The Entertaining Pitfalls of Replicating Data
Every day hundreds of millions of actions occur on our clients’ websites. New users sign up, browse pages, send emails, and place orders. These actions generate the raw data our clients need to piece together relevant and personalized campaigns. To make this happen we need to replicate our clients’ data into our platform.
This isn’t as easy as it looks.
We currently have two types of data integrations with our customers:
- Stream updates: We have a direct connection to their data sources and we receive fresh data throughout the day.
- Batch updates: Our client drops us their latest data at some regular interval.
The data we receive falls into three categories, each of which we handle differently:
- Snapshot tables: We overwrite the table on update. Snapshot tables are typically smaller and don’t have metadata indicating when a row was last created or updated.
- Versioned tables: Updates contain a mix of brand new rows and updates for existing rows. To handle this potpourri of data, we require that each table have a unique primary key and a version key that identifies the latest updated row. Using these keys we scan the data set and pick the most recent (by version key) row for each primary key.

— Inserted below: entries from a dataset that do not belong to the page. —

Lemma trigger_ignores_forward_refs_witness :
  trigger_sends st_fwd_only 1 10 10 "ouch" = []
  /\ In (CopyMessage 1 7 8 10) (handle_message st_fwd_only 1 (mk_message 10 (Some "#spicy-ouch") None)).
Proof.
  destruct trigger_ignores_forward_refs as (_ & _ & H).
  destruct (H st_fwd_only 1%Z (mk_message 10 (Some "#spicy-ouch") None) "#spicy-ouch" "ouch"
              (mk_fref 7 8)) as [H1 H2]; try (vm_compute; reflexivity).
  split; [exact H1|]. apply H2; [reflexivity|]. vm_compute. left. reflexivity.
Defined.

(* ------------------------------------------------------------------ *)
(** ** Captions and reply targets *)

Definition text_of_length (n : nat) : string := string_of_list_ascii (repeat "a"%char n).

(** An HTML snippet with a 1025-character body and one photo. *)
Definition st_long_html : store :=
  mk_store (<["k.html" := text_of_length 1025]> (<["k_0.jpg" := ""]> ∅)) None.

(** The same body as a markdown snippet with the photo as a placeholder. *)
Definition st_long_md : store :=
  mk_store (<["k.md" := text_of_length 1025 +:+ "![](k_0.jpg)"]> (<["k_0.jpg" := ""]> ∅)) None.

(** C3 (code bug): the HTML branch attaches a 1025-character body as the
    caption of the first media item, where the markdown branch sends it
    as a separate message before an uncaptioned group. *)
Theorem html_long_caption_attached :
  String.length (text_of_length 1025) = 1025%nat
  /\ handle_message st_long_html 1 (mk_message 10 (Some "#k") None)
     = [SendMediaGroup 1 [mk_item Photo "k_0.jpg" (Some (text_of_length 1025)) (Some HTML)] 10]
  /\ handle_message st_long_md 1 (mk_message 10 (Some "#k") None)
     = [SendMessage 1 (text_of_length 1025) None (Some 10%Z);
        SendMediaGroup 1 [mk_item Photo "k_0.jpg" None (Some MarkdownV2)] 10].
Proof. split; [|split]; vm_compute; reflexivity. Qed.

(** A snippet made of one voice note. *)
Definition st_voice : store :=
  mk_store (<["v.html" := "hi"]> (<["v_0.ogg" := ""]> ∅)) None.

(** A trigger-word markdown snippet with a long body and one photo. *)
Definition st_spicy_long : store :=
  mk_store (<["spicy-w.html" := ""]>
           (<["spicy-w.md" := text_of_length 1025 +:+ "![](spicy-w_0.jpg)"]>
           (<["spicy-w_0.jpg" := ""]> ∅))) None.
Lemma operator_init_result_witness :
  empty_registry "Resize" = inl (BackendError "unknown operator") /\
  Operator_init empty_registry "Resize" "cpu" [("size", PyList [])]
  = inl (BackendError "unknown operator") /\
  is_dict [("device", PyStr "gpu")] /\
  exists op,
    Operator_init registry "Resize" "cpu" [("device", PyStr "gpu")] = inr op /\
    op_type_name op = "Resize" /\
    dict_get "device" (args (op_spec op)) = Some (op_device op).
Proof.
  assert (D : is_dict [("device", PyStr "gpu")])
    by (unfold is_dict; simpl; constructor; [simpl; tauto | constructor]).
  split; [reflexivity |].
  split.
  { exact (proj1 (operator_init_result empty_registry "Resize" "cpu"
                    [("size", PyList [])]) _ eq_refl). }
  split; [exact D |].
  eexists. split; [reflexivity |].
  destruct (proj2 (operator_init_result registry "Resize" "cpu"
                     [("device", PyStr "gpu")]) _ eq_refl)
    as (N & _ & _ & _ & _ & _ & G).
  split; [exact N | exact (G D)].
Defined.

Lemma operator_init_arguments_witness :
  is_dict [("size", PyInt 3)] /\
  dict_get "device" [("size", PyInt 3)] = None /\
  exists op,
    Operator_init registry "Resize" "cpu" [("size", PyInt 3)] = inr op /\
    args (op_spec op) = [("device", PyStr "cpu"); ("size", PyInt 3)].
Proof.
  assert (D : is_dict [("size", PyInt 3)])
    by (unfold is_dict; simpl; constructor; [simpl; tauto | constructor]).
  split; [exact D |]. split; [reflexivity |].
  eexists. split; [reflexivity |].
  exact (proj1 (operator_init_arguments registry "Resize" "cpu"
                  [("size", PyInt 3)] _ D eq_refl) eq_refl).
Defined.

Lemma call_output_device_witness :
  exists op g,
    Operator_init registry "Copy" "support" [] = inr op /\
    Operator_call_instance op [] [] 0 = (inr g, 1) /\
    List.length (inst_outputs g) = 2 /\
    forall t, In t (inst_outputs g) -> device t = "cpu".
Proof.
  eexists _, _. split; [reflexivity |]. split; [reflexivity |].
  split; [reflexivity |].
  intros t I.
  apply (proj2 (call_output_device registry "Copy" "support" [] _ [] []
                  0 1 _ eq_refl eq_refl t I)); discriminate.
Defined.

Lemma reader_init_result_witness :
  accepts_keywords reader_parameters [("shards", PyList [])] = true /\
  registry "_TFRecordReader" = inr (schema_n 2) /\
  (exists r,
     TFRecordReader_init registry (PyStr "train.rec")
       (PyList [PyStr "train.idx"]) [] [("shards", PyList [])] = inr r /\
     tfr_path r = PyList [PyStr "train.rec"] /\
     tfr_index_path r = PyList [PyStr "train.idx"] /\
     args (tfr_spec r)
     = [("path", PyList [PyStr "train.rec"]);
        ("index_path", PyList [PyStr "train.idx"]);
        ("shards", PyList [])]) /\
  accepts_keywords reader_parameters [("path", PyStr "other.rec")] = false /\
  exists m,
    TFRecordReader_init registry (PyStr "train.rec")
      (PyList [PyStr "train.idx"]) [] [("path", PyStr "other.rec")]
    = inl (TypeError m).
Proof.
  split; [reflexivity |]. split; [reflexivity |]. split.
  - destruct (proj2 (proj2 (reader_init_result registry (PyStr "train.rec")
                              (PyList [PyStr "train.idx"]) []
                              [("shards", PyList [])]) eq_refl)
                    _ eq_refl)
      as (r & E & _ & _ & _ & _ & _ & _ & _ & P & I & _ & A).
    exists r. split; [exact E |].
    rewrite <- (P eq_refl), <- (I eq_refl).
    split; [reflexivity | split; [reflexivity |]].
    apply A.
    unfold is_dict; simpl; constructor; [simpl; tauto | constructor].
  - split; [reflexivity |].
    exact (proj1 (reader_init_result registry (PyStr "train.rec")
                    (PyList [PyStr "train.idx"]) []
                    [("path", PyStr "other.rec")]) eq_refl).
Defined.

Lemma reader_call_features_witness :
  (MinNumInput (tfr_schema reader0) <= Z.of_nat (List.length (@nil pyvalue))
   <= MaxNumInput (tfr_schema reader0))%Z /\
  accepts_keywords init_parameters (@nil (string * pyvalue)) = true /\
  is_dict (tfr_features reader0) /\
  exists inst inst',
    OperatorInstance_fill 3 [] (reader_op reader0) [] = inr inst /\
    TFRecordReader_call_instance reader0 [] [] 3
    = (inr ([("image",
              mkTensorReference "_TFRecordReader_id_3_output_0" "cpu" 3);
             ("label",
              mkTensorReference "_TFRecordReader_id_3_output_1" "cpu" 3)],
            inst'), 4) /\
    dict_get "path" (args (inst_spec inst'))
    = Some (PyList [PyStr "train.rec"]).
Proof.
  assert (D : is_dict (tfr_features reader0)).
  { unfold is_dict; simpl. constructor.
    - simpl. intros [H | []]. discriminate H.
    - constructor; [simpl; tauto | constructor]. }
  split; [simpl; lia |]. split; [reflexivity |]. split; [exact D |].
  destruct (reader_call_features reader0 [] [] 3 _
              ltac:(simpl; lia) eq_refl eq_refl D)
    as (inst' & E & _ & _ & _ & _ & _ & _ & K).
  eexists _, inst'. split; [reflexivity |]. split; [exact E |].
  rewrite K by discriminate. reflexivity.
Defined.

Lemma reader_arity_check_witness :
  (2 < Z.of_nat (List.length [a1; a2; b1]))%Z /\
  TFRecordReader_call reader0 [a1; a2; b1] [] 3
  = (inl (ValueError (msg_arity 16 "TFRecordReader" 0 2 3)), 3).
Proof.
  split; [simpl; lia |].
  apply (reader_arity_check reader0 [a1; a2; b1] [] 3). right. simpl. lia.
Defined.

Lemma keyword_not_a_handle_witness :
  accepts_keywords init_parameters [("mask", a2); ("size", PyInt 5)] = true /\
  forallb is_tensor [b1] = true /\
  "size" <> "name" /\
  is_tensor (PyInt 5) = false /\
  OperatorInstance_init [a1; b1] op_cpu [("mask", a2); ("size", PyInt 5)] 5
  = (inl (TypeError (msg_expected_tensor 28 "TensorReference")), 6).
Proof.
  split; [reflexivity |].
  split; [reflexivity |]. split; [discriminate |]. split; [reflexivity |].
  exact (keyword_not_a_handle (h "a1") [b1] [("mask", a2)] [] "size"
           (PyInt 5) op_cpu 5 eq_refl eq_refl mask_keyword_is_handle
           ltac:(discriminate) eq_refl).
Defined.

End MoreInstances.
(** C3.  [clampTranslation] leaves a value alone when its magnitude is
    at most the pan distance [max(0, (scaledSize - screenSize) / 2)];
    a value beyond the pan distance yields the pan distance, a value below
    its opposite yields the opposite.  With a scaled size of 2000 on a
    screen of 1000 the pan distance is 500: 800 is clamped to 500, -800 to
    -500, and 100 is returned as it is. *)
Theorem clampTranslation_spec (value scaledSize screenSize : Q) :
  let panDistance := Qmax 0 ((scaledSize - screenSize) / 2) in
  (Qabs value <= panDistance ->
     clampTranslation value scaledSize screenSize == value) /\
  (panDistance < value ->
     clampTranslation value scaledSize screenSize == panDistance) /\
  (value < - panDistance ->
     clampTranslation value scaledSize screenSize == - panDistance) /\
  Qmax 0 ((2000 - 1000) / 2) == 500 /\
  clampTranslation 800 2000 1000 == 500 /\
  clampTranslation (-800) 2000 1000 == -500 /\
  clampTranslation 100 2000 1000 == 100.
Proof.
  cbv zeta. repeat split; try (vm_compute; reflexivity).
  - intros H. apply Qabs_Qle_condition in H. revert H.
    unfold clampTranslation. cbv zeta.
    set (h := (scaledSize - screenSize) / 2).
    name_minmax. lra.
  - unfold clampTranslation. cbv zeta.
    set (h := (scaledSize - screenSize) / 2).
    name_minmax. lra.
  - unfold clampTranslation. cbv zeta.
    set (h := (scaledSize - screenSize) / 2).
    name_minmax. lra.
Qed.

(** ** Scaled dimensions and staying in bounds *)

Section Bounds.

Variables windowDim screenDim : Dimensions.

Local Abbreviation SCREEN' := (SCREEN windowDim screenDim).

Lemma getScaledDimensions_landscape (imageAspect scale : Q) :
  width SCREEN' / height SCREEN' < imageAspect ->
  getScaledDimensions windowDim screenDim imageAspect scale
  = mkDimensions (scale * width SCREEN') ((scale * width SCREEN') / imageAspect).
Proof.
  intros H. unfold getScaledDimensions. cbv zeta.
  apply gtb_true in H. rewrite H. reflexivity.
Qed.

Lemma getScaledDimensions_portrait (imageAspect scale : Q) :
  imageAspect <= width SCREEN' / height SCREEN' ->
  getScaledDimensions windowDim screenDim imageAspect scale
  = mkDimensions (scale * height SCREEN' * imageAspect) (scale * height SCREEN').
Proof.
  intros H. unfold getScaledDimensions. cbv zeta.
  apply gtb_false in H. rewrite H. reflexivity.
Qed.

- Append-only tables: Some tables describe events which are immutable. This means there is no need to maintain versions as each primary key corresponds to a single row. For those tables, we take the daily delta and append it to the bottom of the table.
For the most part it’s been a smooth and seamless process, but we’ve had our share of bumps and bruises.
Here are some of the issues we’ve run into:
- Misconfigured ETL jobs: There was a short period of time where we were receiving both production and test data from a customer. Because the test data looked “real” it was very difficult to isolate this as the source of erroneous data.
- Duplicate data drops: We’ve also received multiple copies of the same data. This wouldn’t cause problems for versioned tables, since we would only select a single row with the latest version key. Since snapshot tables are ingested as-is, we would read the duplicate files and generate a snapshot with duplicate rows..
- “Primary keys” aren’t unique: Our versioning logic rests on the assumption that a table’s primary key is unique. This isn’t always true – especially with grandfathered systems that many IT teams have to support. We’ve had situations where our data-quality checks alerted us to these errors.
- Latest timestamps are not properly maintained: AIQ gets our customers’ data based on their newest update time. We’ve seen instances where ad-hoc updates to their databases did not increment the update time for those rows.
- Timezones: The bane of every programmer’s existence. Because of inconsistencies with timezones, daylight savings, unix timestamps being converted into milliseconds in our customers’ data, we’ve seen simple queries return bizarre results.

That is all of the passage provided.